Stored data:
BEGIN

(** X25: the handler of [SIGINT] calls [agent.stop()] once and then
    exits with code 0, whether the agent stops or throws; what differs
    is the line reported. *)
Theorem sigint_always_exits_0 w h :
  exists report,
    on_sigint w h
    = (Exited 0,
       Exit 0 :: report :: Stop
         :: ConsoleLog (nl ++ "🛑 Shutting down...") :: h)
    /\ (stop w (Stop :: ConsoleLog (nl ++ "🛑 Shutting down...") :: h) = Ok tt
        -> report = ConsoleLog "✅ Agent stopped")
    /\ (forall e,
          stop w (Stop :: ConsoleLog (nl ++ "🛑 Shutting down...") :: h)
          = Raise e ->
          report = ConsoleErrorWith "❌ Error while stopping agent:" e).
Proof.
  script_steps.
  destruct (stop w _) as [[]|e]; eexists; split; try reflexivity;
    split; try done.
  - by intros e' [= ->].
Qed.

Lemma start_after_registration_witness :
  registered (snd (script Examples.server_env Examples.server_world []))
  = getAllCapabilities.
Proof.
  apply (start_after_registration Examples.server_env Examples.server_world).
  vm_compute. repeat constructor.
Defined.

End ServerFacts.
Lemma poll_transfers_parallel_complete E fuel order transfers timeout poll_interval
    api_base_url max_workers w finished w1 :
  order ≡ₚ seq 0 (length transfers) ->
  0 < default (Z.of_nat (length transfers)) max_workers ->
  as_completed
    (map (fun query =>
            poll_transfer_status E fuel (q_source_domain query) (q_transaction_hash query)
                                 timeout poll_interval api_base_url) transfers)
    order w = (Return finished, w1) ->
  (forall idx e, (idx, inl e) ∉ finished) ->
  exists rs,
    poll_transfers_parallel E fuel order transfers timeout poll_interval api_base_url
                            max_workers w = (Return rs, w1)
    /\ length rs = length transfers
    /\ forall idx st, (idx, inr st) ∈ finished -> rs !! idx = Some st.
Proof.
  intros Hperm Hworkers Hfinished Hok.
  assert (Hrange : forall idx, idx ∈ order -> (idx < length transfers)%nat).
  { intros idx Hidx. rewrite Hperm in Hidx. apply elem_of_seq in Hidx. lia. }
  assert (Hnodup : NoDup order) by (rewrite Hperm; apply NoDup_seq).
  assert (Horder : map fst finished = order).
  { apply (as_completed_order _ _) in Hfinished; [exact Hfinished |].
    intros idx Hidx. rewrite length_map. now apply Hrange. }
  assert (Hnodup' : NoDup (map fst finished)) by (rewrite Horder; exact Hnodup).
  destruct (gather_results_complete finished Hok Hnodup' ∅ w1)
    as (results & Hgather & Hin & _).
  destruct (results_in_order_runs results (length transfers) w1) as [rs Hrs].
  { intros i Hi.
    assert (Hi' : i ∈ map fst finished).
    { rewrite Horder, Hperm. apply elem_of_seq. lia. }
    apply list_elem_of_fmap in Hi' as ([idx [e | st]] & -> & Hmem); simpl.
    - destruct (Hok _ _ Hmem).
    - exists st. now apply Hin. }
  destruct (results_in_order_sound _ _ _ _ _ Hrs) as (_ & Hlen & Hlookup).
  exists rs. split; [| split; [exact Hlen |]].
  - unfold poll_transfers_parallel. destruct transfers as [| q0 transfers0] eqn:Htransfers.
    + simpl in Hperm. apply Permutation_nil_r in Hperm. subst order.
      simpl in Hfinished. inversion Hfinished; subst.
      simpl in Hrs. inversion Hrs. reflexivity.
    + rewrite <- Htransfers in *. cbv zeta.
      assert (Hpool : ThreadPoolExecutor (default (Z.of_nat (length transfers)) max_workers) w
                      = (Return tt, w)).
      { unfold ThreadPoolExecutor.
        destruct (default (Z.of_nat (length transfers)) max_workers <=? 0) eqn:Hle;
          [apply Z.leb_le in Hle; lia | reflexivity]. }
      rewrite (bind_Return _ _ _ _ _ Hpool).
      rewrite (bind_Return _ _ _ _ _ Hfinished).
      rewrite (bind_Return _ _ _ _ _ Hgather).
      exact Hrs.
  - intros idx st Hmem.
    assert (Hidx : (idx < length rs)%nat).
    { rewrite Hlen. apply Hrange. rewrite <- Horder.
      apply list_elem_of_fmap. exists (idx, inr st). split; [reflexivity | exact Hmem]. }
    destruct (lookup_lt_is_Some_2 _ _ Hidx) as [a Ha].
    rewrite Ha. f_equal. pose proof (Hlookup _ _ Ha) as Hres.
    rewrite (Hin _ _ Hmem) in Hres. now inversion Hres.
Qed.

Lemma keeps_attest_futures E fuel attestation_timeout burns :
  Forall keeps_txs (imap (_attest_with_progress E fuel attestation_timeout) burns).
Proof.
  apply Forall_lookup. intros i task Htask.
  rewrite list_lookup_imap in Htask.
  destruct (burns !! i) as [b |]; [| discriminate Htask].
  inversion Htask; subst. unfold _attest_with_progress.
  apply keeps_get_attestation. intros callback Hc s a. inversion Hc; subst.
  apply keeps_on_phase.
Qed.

END
BEGIN

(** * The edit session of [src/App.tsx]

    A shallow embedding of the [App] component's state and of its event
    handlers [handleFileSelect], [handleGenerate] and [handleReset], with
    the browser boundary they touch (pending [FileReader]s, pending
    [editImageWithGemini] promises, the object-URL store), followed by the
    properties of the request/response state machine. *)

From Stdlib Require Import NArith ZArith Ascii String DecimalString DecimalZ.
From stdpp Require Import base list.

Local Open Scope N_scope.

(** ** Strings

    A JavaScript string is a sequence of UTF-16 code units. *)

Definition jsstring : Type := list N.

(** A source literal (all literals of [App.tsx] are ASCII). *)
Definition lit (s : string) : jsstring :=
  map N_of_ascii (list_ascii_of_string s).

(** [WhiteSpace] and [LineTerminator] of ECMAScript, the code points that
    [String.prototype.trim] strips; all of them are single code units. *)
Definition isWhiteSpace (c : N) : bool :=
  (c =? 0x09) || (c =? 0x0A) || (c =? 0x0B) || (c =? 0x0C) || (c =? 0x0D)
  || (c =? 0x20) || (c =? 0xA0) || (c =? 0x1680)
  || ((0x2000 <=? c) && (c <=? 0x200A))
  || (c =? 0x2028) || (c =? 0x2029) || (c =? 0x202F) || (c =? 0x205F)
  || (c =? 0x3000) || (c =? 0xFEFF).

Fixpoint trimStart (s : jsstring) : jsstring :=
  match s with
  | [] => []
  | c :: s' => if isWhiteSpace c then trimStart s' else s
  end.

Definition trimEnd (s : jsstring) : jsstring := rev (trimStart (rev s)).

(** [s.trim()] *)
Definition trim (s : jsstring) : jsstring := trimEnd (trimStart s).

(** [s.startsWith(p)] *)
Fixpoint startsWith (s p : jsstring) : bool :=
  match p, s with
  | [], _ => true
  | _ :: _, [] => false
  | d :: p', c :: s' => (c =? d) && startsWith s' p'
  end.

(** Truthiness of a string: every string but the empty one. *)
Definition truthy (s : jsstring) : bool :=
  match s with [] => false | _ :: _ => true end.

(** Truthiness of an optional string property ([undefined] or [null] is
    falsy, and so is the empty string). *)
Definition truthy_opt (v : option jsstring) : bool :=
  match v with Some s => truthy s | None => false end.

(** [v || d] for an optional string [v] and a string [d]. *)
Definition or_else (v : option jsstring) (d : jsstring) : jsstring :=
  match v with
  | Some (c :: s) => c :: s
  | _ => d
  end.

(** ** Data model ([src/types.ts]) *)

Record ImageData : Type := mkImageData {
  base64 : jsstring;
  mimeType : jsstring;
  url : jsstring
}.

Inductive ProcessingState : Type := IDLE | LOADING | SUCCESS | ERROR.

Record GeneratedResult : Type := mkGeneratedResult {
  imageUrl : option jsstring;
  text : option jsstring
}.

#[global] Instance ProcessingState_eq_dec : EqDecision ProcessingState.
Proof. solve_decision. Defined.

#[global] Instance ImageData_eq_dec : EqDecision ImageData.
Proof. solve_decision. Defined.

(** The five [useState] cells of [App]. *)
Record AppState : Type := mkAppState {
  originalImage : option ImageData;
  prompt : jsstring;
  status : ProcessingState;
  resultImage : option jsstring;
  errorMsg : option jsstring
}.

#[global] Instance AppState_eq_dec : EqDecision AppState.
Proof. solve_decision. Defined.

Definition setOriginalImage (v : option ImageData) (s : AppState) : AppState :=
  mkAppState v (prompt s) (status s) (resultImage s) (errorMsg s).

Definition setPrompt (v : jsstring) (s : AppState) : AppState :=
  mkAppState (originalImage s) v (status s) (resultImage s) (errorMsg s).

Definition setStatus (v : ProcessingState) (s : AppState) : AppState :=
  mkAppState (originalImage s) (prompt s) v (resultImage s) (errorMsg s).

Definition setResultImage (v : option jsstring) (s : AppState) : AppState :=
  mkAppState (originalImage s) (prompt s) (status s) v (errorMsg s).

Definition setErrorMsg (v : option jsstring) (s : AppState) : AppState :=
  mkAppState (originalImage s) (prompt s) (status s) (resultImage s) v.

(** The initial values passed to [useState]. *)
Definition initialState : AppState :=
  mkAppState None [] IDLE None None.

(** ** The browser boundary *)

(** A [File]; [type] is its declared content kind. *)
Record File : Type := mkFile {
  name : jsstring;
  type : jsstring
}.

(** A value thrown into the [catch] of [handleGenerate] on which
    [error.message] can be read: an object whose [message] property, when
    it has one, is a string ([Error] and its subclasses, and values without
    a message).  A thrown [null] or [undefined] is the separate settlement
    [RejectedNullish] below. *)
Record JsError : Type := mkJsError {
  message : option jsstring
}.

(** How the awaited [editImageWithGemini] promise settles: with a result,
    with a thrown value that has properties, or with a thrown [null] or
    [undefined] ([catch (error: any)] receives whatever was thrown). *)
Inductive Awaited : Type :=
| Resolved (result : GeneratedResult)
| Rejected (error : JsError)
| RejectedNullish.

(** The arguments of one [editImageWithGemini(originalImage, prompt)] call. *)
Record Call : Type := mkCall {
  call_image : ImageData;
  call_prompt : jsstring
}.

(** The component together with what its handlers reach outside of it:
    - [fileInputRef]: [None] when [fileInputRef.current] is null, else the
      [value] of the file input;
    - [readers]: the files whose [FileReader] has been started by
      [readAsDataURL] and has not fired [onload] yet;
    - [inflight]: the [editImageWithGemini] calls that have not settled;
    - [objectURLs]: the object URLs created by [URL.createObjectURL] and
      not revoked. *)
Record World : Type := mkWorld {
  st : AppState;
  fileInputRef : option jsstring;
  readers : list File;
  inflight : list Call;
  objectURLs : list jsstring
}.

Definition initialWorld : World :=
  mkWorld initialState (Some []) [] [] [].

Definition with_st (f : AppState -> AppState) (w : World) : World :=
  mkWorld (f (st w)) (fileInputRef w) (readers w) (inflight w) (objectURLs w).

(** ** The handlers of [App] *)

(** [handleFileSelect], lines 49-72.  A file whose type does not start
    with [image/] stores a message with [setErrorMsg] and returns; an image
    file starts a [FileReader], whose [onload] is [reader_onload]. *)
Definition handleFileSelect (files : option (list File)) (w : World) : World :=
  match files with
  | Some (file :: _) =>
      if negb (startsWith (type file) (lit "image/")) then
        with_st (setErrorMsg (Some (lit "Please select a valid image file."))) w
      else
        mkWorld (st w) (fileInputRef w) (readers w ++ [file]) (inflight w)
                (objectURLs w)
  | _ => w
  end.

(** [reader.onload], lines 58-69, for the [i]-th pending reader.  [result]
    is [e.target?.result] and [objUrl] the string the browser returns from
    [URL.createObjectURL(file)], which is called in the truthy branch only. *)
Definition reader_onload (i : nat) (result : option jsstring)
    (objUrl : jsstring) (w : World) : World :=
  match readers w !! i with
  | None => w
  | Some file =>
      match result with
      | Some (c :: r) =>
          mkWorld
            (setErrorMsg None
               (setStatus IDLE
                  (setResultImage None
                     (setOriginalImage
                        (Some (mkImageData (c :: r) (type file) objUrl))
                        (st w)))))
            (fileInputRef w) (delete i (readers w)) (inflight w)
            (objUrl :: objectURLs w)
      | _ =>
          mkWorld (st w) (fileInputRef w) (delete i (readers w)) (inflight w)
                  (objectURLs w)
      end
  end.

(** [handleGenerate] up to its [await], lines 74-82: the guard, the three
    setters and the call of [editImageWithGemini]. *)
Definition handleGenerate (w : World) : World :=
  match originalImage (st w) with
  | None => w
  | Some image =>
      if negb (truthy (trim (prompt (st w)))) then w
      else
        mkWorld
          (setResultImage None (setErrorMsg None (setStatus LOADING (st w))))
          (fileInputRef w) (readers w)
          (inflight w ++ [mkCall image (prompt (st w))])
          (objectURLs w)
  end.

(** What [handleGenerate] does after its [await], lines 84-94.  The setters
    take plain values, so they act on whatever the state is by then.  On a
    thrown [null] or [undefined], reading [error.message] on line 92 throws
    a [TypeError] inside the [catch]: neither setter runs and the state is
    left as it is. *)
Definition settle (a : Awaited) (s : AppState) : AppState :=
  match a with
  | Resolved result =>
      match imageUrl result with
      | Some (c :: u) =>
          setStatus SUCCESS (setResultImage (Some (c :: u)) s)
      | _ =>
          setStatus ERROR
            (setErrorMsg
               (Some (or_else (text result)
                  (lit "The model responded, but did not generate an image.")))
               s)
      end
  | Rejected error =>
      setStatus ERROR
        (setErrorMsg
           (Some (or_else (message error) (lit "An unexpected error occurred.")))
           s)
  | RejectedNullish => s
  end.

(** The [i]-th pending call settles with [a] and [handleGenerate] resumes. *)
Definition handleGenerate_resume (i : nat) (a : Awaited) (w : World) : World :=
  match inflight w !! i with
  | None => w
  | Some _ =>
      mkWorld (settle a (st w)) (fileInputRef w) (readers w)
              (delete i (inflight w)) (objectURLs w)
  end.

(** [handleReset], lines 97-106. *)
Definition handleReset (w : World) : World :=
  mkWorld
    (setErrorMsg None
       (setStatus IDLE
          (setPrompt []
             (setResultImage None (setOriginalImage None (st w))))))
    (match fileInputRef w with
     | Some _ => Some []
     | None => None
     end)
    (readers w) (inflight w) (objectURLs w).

END
BEGIN

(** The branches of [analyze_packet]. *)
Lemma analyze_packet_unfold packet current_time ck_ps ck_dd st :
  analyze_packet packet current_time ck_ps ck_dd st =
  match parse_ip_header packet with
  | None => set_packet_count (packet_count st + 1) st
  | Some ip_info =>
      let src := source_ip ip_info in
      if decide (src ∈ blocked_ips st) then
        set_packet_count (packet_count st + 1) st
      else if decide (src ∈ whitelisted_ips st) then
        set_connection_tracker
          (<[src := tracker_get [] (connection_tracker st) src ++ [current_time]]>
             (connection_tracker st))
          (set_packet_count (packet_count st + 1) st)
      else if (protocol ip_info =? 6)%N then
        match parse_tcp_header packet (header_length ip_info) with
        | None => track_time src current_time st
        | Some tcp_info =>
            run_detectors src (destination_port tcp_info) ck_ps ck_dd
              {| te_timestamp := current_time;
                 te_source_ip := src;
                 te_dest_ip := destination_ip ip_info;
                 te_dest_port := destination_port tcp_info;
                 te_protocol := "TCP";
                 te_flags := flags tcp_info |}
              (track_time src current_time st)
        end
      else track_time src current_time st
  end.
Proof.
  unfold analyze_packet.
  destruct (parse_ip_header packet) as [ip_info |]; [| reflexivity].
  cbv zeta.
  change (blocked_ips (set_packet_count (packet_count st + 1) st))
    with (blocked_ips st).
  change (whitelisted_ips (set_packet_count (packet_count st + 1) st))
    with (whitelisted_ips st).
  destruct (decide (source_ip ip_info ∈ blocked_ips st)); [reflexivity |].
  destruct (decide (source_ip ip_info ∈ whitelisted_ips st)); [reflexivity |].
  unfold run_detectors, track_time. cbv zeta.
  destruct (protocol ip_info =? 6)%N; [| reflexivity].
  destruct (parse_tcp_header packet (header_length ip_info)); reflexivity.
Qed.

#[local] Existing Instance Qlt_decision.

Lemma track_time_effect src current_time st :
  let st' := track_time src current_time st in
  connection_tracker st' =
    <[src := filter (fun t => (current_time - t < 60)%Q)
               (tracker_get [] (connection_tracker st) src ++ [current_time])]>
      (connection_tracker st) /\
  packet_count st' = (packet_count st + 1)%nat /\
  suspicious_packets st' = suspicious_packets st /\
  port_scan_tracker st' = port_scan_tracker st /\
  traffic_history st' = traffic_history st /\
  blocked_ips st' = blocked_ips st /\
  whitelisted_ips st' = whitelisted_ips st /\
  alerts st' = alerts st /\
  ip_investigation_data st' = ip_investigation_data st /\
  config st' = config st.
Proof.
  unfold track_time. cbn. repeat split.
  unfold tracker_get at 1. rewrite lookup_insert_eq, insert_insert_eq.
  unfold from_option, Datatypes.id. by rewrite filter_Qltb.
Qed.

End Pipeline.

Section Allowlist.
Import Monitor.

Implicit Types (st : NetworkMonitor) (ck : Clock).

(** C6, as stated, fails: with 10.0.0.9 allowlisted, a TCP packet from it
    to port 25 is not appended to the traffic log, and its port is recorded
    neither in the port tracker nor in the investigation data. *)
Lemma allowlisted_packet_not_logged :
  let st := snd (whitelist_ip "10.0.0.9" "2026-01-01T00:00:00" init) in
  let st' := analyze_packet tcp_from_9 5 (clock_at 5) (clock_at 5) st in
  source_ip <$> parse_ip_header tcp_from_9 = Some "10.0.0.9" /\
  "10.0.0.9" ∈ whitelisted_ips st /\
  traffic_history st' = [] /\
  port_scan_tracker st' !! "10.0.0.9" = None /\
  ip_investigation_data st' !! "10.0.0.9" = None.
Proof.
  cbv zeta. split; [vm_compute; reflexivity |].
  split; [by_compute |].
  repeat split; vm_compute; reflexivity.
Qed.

END

Look through the data above. Each line containing the word "delete" needs to be copied.

- RESULT OF THE TASK -
            (fileInputRef w) (delete i (readers w)) (inflight w)
          mkWorld (st w) (fileInputRef w) (delete i (readers w)) (inflight w)
              (delete i (inflight w)) (objectURLs w)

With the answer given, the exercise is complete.